**What you should do**:
Output only the lines below from the one containing "destruct (Atoi (Itoa" to the one containing "Lemma parseIPv4Fields_string4 b", exactly as written, both ends kept.

**Data listing**:
(* ===== verification/NetipRoundtrip.v ===== *)
(** Addresses and prefixes: what [Addr.String] prints, [ParseAddr] reads back,
    for IPv4, IPv6 in every compressed form, and IPv4 mapped into IPv6. *)

From S2P Require Import Prelude GoStrings GoStringsFacts Netip.
From Stdlib Require Import Ascii.

(** ** Decimal bytes *)

(** A fact of all bytes, checked one by one. *)
Definition bytes_range : list Z := map Z.of_nat (seq 0 256).

Lemma byte_forall (p : Z -> bool) n : forallb p bytes_range = true -> byte_ok n -> p n = true.
Proof.
  intros Hp [H0 H1]. rewrite forallb_forall in Hp. apply Hp. unfold bytes_range. apply in_map_iff.
  exists (Z.to_nat n). split; [lia|]. apply in_seq. lia.
Qed.

Definition octet_text (n : Z) : bool :=
  let s := Itoa n in
  all_chars is_digit s && negb (s =?s "") &&
  match parse_octet s with Some m => m =? n | None => false end &&
  match Atoi s with Some m => m =? n | None => false end &&
  match s with
  | String c (String _ _) => let k := nat_of_ascii c in negb (Nat.ltb k 49 || Nat.ltb 57 k)
  | _ => true
  end &&
  match hex_run 0 s with (k, _, rest) => Nat.ltb 0 k && Nat.ltb k 4 && (rest =?s "") end.

Lemma octet_text_ok n : byte_ok n -> octet_text n = true.
Proof. apply byte_forall. vm_compute. reflexivity. Qed.

Lemma Itoa_digits n : byte_ok n -> all_chars is_digit (Itoa n) = true /\ Itoa n <> "".
Proof.
  intros H%octet_text_ok. unfold octet_text in H. repeat (apply andb_true_iff in H as [H ?]). split; [done|].
  by bool_to_prop.
Qed.

Lemma parse_octet_Itoa n : byte_ok n -> parse_octet (Itoa n) = Some n.
Proof.
  intros H%octet_text_ok. unfold octet_text in H. repeat (apply andb_true_iff in H as [H ?]).
  destruct (parse_octet (Itoa n)) as [m|]; [|done]. f_equal. by apply Z.eqb_eq.
Qed.

Lemma Atoi_Itoa n : byte_ok n -> Atoi (Itoa n) = Some n.
Proof.
  intros H%octet_text_ok. unfold octet_text in H. repeat (apply andb_true_iff in H as [H ?]).
  destruct (Atoi (Itoa n)) as [m|]; [|done]. f_equal. by apply Z.eqb_eq.
Qed.

Lemma Itoa_not c n : is_digit c = false -> byte_ok n -> all_chars (not_char c) (Itoa n) = true.
Proof.
  intros Hc Hn. apply (all_chars_impl is_digit); [|by apply Itoa_digits]. intros d. by apply digit_not.
Qed.

Lemma string4_four a b c d :
  string4 [a; b; c; d] = Itoa a +:+ String "." (Itoa b +:+ String "." (Itoa c +:+ String "." (Itoa d))).
Proof. reflexivity. Qed.

Lemma parseIPv4Fields_string4 b :
  length b = 4%nat -> Forall byte_ok b -> parseIPv4Fields (string4 b) = Some b.
Proof.
  intros Hb Hok. destruct b as [|b0 [|b1 [|b2 [|b3 [|]]]]]; try discriminate Hb.
  apply Forall_cons in Hok as [H0 Hok]. apply Forall_cons in Hok as [H1 Hok].
  apply Forall_cons in Hok as [H2 Hok]. apply Forall_cons in Hok as [H3 _].
  rewrite string4_four. unfold parseIPv4Fields, Split.
  rewrite !app_length_string; cbn [String.length]. rewrite !app_length_string; cbn [String.length].
  rewrite !app_length_string; cbn [String.length].
  set (n := (String.length (Itoa b0) + String.length (Itoa b1) + String.length (Itoa b2) + String.length (Itoa b3))%nat).
  match goal with |- context [Split_fuel (S ?k)] => replace (S k) with (S (S (S (S n)))) by (unfold n; lia) end.
  rewrite !Split_fuel_cut by (by apply Itoa_not). rewrite Split_fuel_last by (by apply Itoa_not). cbn [map].
  by rewrite !parse_octet_Itoa.
Qed.

(** ** Hexadecimal groups *)

Definition group16 (x : Z) : Prop := 0 <= x < 65536.

Definition is_hex (c : ascii) : bool := match hex_val c with Some _ => true | None => false end.

(** [s] is empty or starts with a character that is no hex digit. *)
Definition hex_stop (s : string) : Prop := match s with "" => True | String c _ => is_hex c = false end.

Lemma hex_run_stop acc s : hex_stop s -> hex_run acc s = (O, acc, s).
Proof. destruct s as [|c s]; cbn; [done|]. unfold is_hex. by destruct (hex_val c). Qed.

Definition nibble_ok (d : Z) : bool :=
  match hex_digit d with
  | String c "" => match hex_val c with Some v => v =? d | None => false end
  | _ => false
  end.

Lemma hex_digit_char d : 0 <= d < 16 -> exists c, hex_digit d = String c "" /\ hex_val c = Some d.
Proof.
  intros Hd. assert (nibble_ok d = true) as H.
  { assert (forallb nibble_ok (map Z.of_nat (seq 0 16)) = true) as Ha by (vm_compute; reflexivity).
    rewrite forallb_forall in Ha. apply Ha, in_map_iff. exists (Z.to_nat d). split; [lia|]. apply in_seq. lia. }
  unfold nibble_ok in H. destruct (hex_digit d) as [|c [|]]; try done. exists c. split; [done|].
  destruct (hex_val c) as [v|]; [|done]. f_equal. by apply Z.eqb_eq.
Qed.

Lemma hex_run_digit acc d s k v rest :
  0 <= d < 16 -> hex_run (acc * 16 + d) s = (k, v, rest) -> hex_run acc (hex_digit d +:+ s) = (S k, v, rest).
Proof. intros (c & -> & Hc)%hex_digit_char Hr. rewrite app_String. cbn [hex_run]. rewrite Hc. change ("" +:+ s) with s. by rewrite Hr. Qed.

Lemma land15 x : 0 <= x -> 0 <= Z.land x 15 < 16 /\ Z.land x 15 = x mod 16.
Proof.
  intros Hx. change 15 with (Z.ones 4). rewrite Z.land_ones by done. change (2 ^ 4) with 16.
  split; [apply Z.mod_pos_bound; lia|done].
Qed.

Lemma appendHex_run x rest :
  group16 x -> hex_stop rest ->
  exists k, hex_run 0 (appendHex x +:+ rest) = (S k, x, rest) /\ (k < 4)%nat.
Proof.
  unfold group16. intros Hx Hstop. unfold appendHex. rewrite !Z.shiftr_div_pow2 by done.
  change (2 ^ 12) with 4096. change (2 ^ 8) with 256. change (2 ^ 4) with 16.
  destruct (land15 x) as [B0 E0]; [lia|]. destruct (land15 (x / 16)) as [B1 E1]; [apply Z.div_pos; lia|].
  destruct (land15 (x / 256)) as [B2 E2]; [apply Z.div_pos; lia|].
  assert (0 <= x / 4096 < 16) as B3 by (split; [apply Z.div_pos; lia|apply Z.div_lt_upper_bound; lia]).
  rewrite !app_string_assoc.
  assert (forall acc, hex_run acc rest = (O, acc, rest)) as Hend by (intros acc; by apply hex_run_stop).
  destruct (Z.leb_spec 4096 x); [|destruct (Z.leb_spec 256 x); [|destruct (Z.leb_spec 16 x)]].
  all: rewrite ?(proj2 (Z.leb_le 256 x)), ?(proj2 (Z.leb_le 16 x)) by lia.
  - exists 3%nat. split; [|lia]. repeat (apply hex_run_digit; [done|]). rewrite Hend. repeat f_equal.
    rewrite E0, E1, E2. Z.div_mod_to_equations. lia.
  - exists 2%nat. split; [|lia]. change ("" +:+ ?s) with s. repeat (apply hex_run_digit; [done|]).
    rewrite Hend. repeat f_equal. rewrite E0, E1, E2. Z.div_mod_to_equations. lia.
  - exists 1%nat. split; [|lia]. change ("" +:+ ?s) with s. repeat (apply hex_run_digit; [done|]).
    rewrite Hend. repeat f_equal. rewrite E0, E1. Z.div_mod_to_equations. lia.
  - exists 0%nat. split; [|lia]. change ("" +:+ ?s) with s. repeat (apply hex_run_digit; [done|]).
    rewrite Hend. repeat f_equal. rewrite E0. Z.div_mod_to_equations. lia.
Qed.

**Answer to this problem**:
  destruct (Atoi (Itoa n)) as [m|]; [|done]. f_equal. by apply Z.eqb_eq.
Qed.

Lemma Itoa_not c n : is_digit c = false -> byte_ok n -> all_chars (not_char c) (Itoa n) = true.
Proof.
  intros Hc Hn. apply (all_chars_impl is_digit); [|by apply Itoa_digits]. intros d. by apply digit_not.
Qed.

Lemma string4_four a b c d :
  string4 [a; b; c; d] = Itoa a +:+ String "." (Itoa b +:+ String "." (Itoa c +:+ String "." (Itoa d))).
Proof. reflexivity. Qed.

Lemma parseIPv4Fields_string4 b :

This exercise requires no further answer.